About this task: Find every line in the records below that holds the word "Hfits", and copy each one.

Extracted records
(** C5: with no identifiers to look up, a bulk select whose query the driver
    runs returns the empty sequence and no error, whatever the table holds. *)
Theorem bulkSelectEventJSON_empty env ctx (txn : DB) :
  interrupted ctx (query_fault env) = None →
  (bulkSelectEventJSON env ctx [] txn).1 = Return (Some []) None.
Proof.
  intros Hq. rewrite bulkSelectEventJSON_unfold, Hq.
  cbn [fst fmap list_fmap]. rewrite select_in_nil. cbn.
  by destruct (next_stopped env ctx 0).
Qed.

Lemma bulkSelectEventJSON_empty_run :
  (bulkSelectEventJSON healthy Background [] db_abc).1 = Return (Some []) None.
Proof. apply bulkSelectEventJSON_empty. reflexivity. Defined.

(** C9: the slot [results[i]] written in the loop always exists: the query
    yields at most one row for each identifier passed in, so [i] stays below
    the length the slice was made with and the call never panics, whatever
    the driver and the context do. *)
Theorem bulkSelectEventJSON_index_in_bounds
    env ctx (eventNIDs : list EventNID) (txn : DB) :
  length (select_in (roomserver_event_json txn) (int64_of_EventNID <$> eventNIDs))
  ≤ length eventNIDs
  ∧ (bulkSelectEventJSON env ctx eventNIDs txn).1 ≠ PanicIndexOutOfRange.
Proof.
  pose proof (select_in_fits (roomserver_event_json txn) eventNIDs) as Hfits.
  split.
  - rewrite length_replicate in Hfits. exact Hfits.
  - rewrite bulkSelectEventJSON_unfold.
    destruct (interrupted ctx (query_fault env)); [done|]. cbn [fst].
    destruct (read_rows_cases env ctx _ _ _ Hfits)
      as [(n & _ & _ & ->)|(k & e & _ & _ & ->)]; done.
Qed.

Problem solution:
  pose proof (select_in_fits (roomserver_event_json txn) eventNIDs) as Hfits.
  - rewrite length_replicate in Hfits. exact Hfits.
    destruct (read_rows_cases env ctx _ _ _ Hfits)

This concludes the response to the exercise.